Rarement aura-t-on vu une Salome interprétée de manière aussi fascinante et complète. Nicola Beller Carbone chante le rôle de manière très convaincante mais sans éblouir, à cause d’un timbre assez sec et de quelques duretés; elle est en revanche d’une théâtralité époustouflante, spectacle à elle seule, artiste complète, comme doit l’être à notre sens une vraie Salomé. La vision qu’à le metteur en scène du personnage s’éclaircit au fil du spectacle: si elle est ainsi, c’est d’abord le cadre familial qui en est la cause. Un cadre familial qui se révèle comme de plus en plus sordide au cours de l’action, et qui trouve son apogée dans une danse des sept voiles où le père s’enferme sous un drap avec sa fille, avant que celle-ci ne le sodomise… Dans le même ordre, Hérodias (Hedwig Fassbaender) fait de son page (Carine Séchay) son esclave sexuel, et n’hésite pas à se tenir, jambes écartées, au-dessus de la grille qui couvre la prison du prophète. Celui-ci n’est finalement ici qu’un prétexte, qui retourne en prison comme il en est sorti; Alan Held l’interprète d’une voix belle et autoritaire.

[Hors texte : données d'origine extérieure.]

(* ===== verification/Iommu.v ===== *)
(** * DMA containment ([kernel_rs/src/iommu.rs])

    The root table, the per-bus context tables and the per-device second-level
    tables are frames of physical memory.  The remapping engine itself is read
    through [dma_translate], the walk VT-d hardware makes for a device's access.
    Register writes are a log; [ecap] is the value of the extended capability
    register.  Waiting for a command bit to clear has no effect on the tables, and
    both outcomes of the bounded spin continue the same way. *)

From S2P Require Import Prelude Bits Pmm Vmm.

Definition REG_ECAP : Z := 0x10.
Definition REG_CCMD : Z := 0x28.
Definition CCMD_ICC : Z := Z.shiftl 1 63.
Definition CCMD_CIRG_GLOBAL : Z := Z.shiftl 1 61.

Record iommu := mkIommu {
  IPMM : pmm; ROOT_TABLE_PHYS : Z; BUS_CONTEXT_PHYS : list Z; NEXT_DOMAIN_ID : Z;
  REG_WRITES : list (Z * Z) }.

Definition set_ipmm (p : pmm) (s : iommu) : iommu :=
  mkIommu p (ROOT_TABLE_PHYS s) (BUS_CONTEXT_PHYS s) (NEXT_DOMAIN_ID s) (REG_WRITES s).

Definition write_reg (reg v : Z) (s : iommu) : iommu :=
  mkIommu (IPMM s) (ROOT_TABLE_PHYS s) (BUS_CONTEXT_PHYS s) (NEXT_DOMAIN_ID s) (REG_WRITES s ++ [(reg, v)]).

Definition ctx_index (device function : Z) : Z :=
  Z.lor (Z.shiftl (Z.land device 0x1F) 3) (Z.land function 0x7).

(** The pages of a list of (base, length) ranges, in order. *)
Definition range_pages (ranges : list (Z * Z)) : list Z :=
  r ← ranges; (fun p => u64 (r.1 + p * 4096)) <$> range 0 (u64 (r.2 + 4095) / 4096).

(** The context table of a bus, created with the first device assigned there. *)
Definition bus_context (bus : Z) (s : iommu) : option (iommu * Z) :=
  existing ← BUS_CONTEXT_PHYS s !! Z.to_nat bus;
  if negb (existing =? 0) then Some (s, existing) else
  '(p, fresh) ← alloc_page (IPMM s);
  let p := set_entry (ROOT_TABLE_PHYS s) (bus * 2) (Z.lor fresh 1) p in
  Some (mkIommu p (ROOT_TABLE_PHYS s) (<[Z.to_nat bus := fresh]> (BUS_CONTEXT_PHYS s))
          (NEXT_DOMAIN_ID s) (REG_WRITES s), fresh).

Definition assign_device (bus device function : Z) (ranges : list (Z * Z)) (s : iommu)
  : option (iommu * Z) :=
  '(p, domain_pml4) ← alloc_page (IPMM s);
  p ← foldM (fun p addr => vmm_map_iommu_page domain_pml4 addr addr p) p (range_pages ranges);
  '(s, context) ← bus_context bus (set_ipmm p s);
  let domain_id := u16 (NEXT_DOMAIN_ID s + 1) in
  let i := ctx_index device function in
  let p := set_entry context (i * 2) (Z.lor domain_pml4 1) (IPMM s) in
  let p := set_entry context (i * 2 + 1) (Z.lor 2 (Z.shiftl domain_id 8)) p in
  let s := mkIommu p (ROOT_TABLE_PHYS s) (BUS_CONTEXT_PHYS s) domain_id (REG_WRITES s) in
  Some (write_reg REG_CCMD (Z.lor CCMD_ICC CCMD_CIRG_GLOBAL) s, domain_id).

Section revoking.
Context (ecap : Z).

Definition iotlb_reg : Z := Z.land (Z.shiftr ecap 8) 0x3FF * 16 + 8.

Definition iommu_revoke_device (bus device function : Z) (s : iommu) : option (iommu * bool) :=
  context ← BUS_CONTEXT_PHYS s !! Z.to_nat bus;
  if context =? 0 then Some (s, false) else
  let i := ctx_index device function in
  let low := entry (MEM (IPMM s)) context (i * 2) in
  if Z.land low 1 =? 0 then Some (s, false) else
  let high := entry (MEM (IPMM s)) context (i * 2 + 1) in
  let domain_id := u16 (Z.land (Z.shiftr high 8) 0xFFFF) in
  let p := set_entry context (i * 2) 0 (IPMM s) in
  let p := set_entry context (i * 2 + 1) 0 p in
  let s := write_reg REG_CCMD (Z.lor CCMD_ICC CCMD_CIRG_GLOBAL) (set_ipmm p s) in
  let invalidate := Z.lor (Z.lor (Z.shiftl 1 63) (Z.shiftl 1 60)) (Z.shiftl domain_id 32) in
  Some (write_reg iotlb_reg invalidate s, true).
End revoking.

Definition context_entry_raw (bus device function : Z) (s : iommu) : option (Z * Z) :=
  context ← BUS_CONTEXT_PHYS s !! Z.to_nat bus;
  if context =? 0 then Some (0, 0) else
  let i := ctx_index device function in
  Some (entry (MEM (IPMM s)) context (i * 2), entry (MEM (IPMM s)) context (i * 2 + 1)).

Definition context_entry_present (bus device function : Z) (s : iommu) : option bool :=
  context ← BUS_CONTEXT_PHYS s !! Z.to_nat bus;
  if context =? 0 then Some false else
  let i := ctx_index device function in
  Some (negb (Z.land (entry (MEM (IPMM s)) context (i * 2)) 1 =? 0)).

(** [debug_corrupt_context_entry], the fault the certificate demo injects. *)
Definition debug_corrupt_context_entry (bus device function : Z) (s : iommu) : option iommu :=
  context ← BUS_CONTEXT_PHYS s !! Z.to_nat bus;
  if context =? 0 then Some s else
  let i := ctx_index device function in
  Some (set_ipmm (set_entry context (i * 2)
    (Z.lxor (entry (MEM (IPMM s)) context (i * 2)) (Z.shiftl 1 4)) (IPMM s)) s).

(** ** What the hardware does *)

(** The remapping engine's walk for an access of a device: root entry, context
    entry, second-level tables.  0 is a fault. *)
Definition dma_translate (s : iommu) (bus device function addr : Z) : Z :=
  let m := IPMM s in
  let re := entry (MEM m) (ROOT_TABLE_PHYS s) (bus * 2) in
  if negb (present re) then 0 else
  let ce := entry (MEM m) (Z.land re ADDR_MASK) (ctx_index device function * 2) in
  if negb (present ce) then 0 else
  debug_translate (MEM m) (Z.land ce ADDR_MASK) addr.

Vocalement, le couple royal est de qualité. Kim Begley, déjà dans ce rôle au MET l’année passée, incarne à la perfection un Hérode méprisable et libidineux, avec ce timbre très nasal qui le caractérise. Hedwig Fassbaender joue elle aussi magnifiquement Hérodias, offrant une voix riche, ronde et belle. Jussi Myllys, grâce à un timbre assez blanc, qui le sert en l’occurrence, épouse bien les lignes rêveuses du personnage de Narraboth, sur lesquelles s’ouvre le drame. Les rôles secondaires sont corrects dans l’ensemble, exception faite de Carine Séchay, excellente tant scéniquement que vocalement. C’est peut-être, en définitive, l’orchestre de la Suisse Romande, dirigé avec brio par Gabriele Ferro, qui émerge comme le meilleur élément musical de la soirée, tissant sans accrocs le subtil tissu sonore, faisant ressortir avec mesure les quelques leitmotivs, offrant globalement un son classieux, voluptueux et précis: quel luxe!
Proposer une nouvelle production de Salomé, c’est décider de la nature de l’héroïne et trouver l’atmosphère qui libère le sublime de cette fascinante partition. L’opéra proposé au Grand Théâtre, après une absence de plus de 20 ans, aboutit à une belle et terrifiante réussite.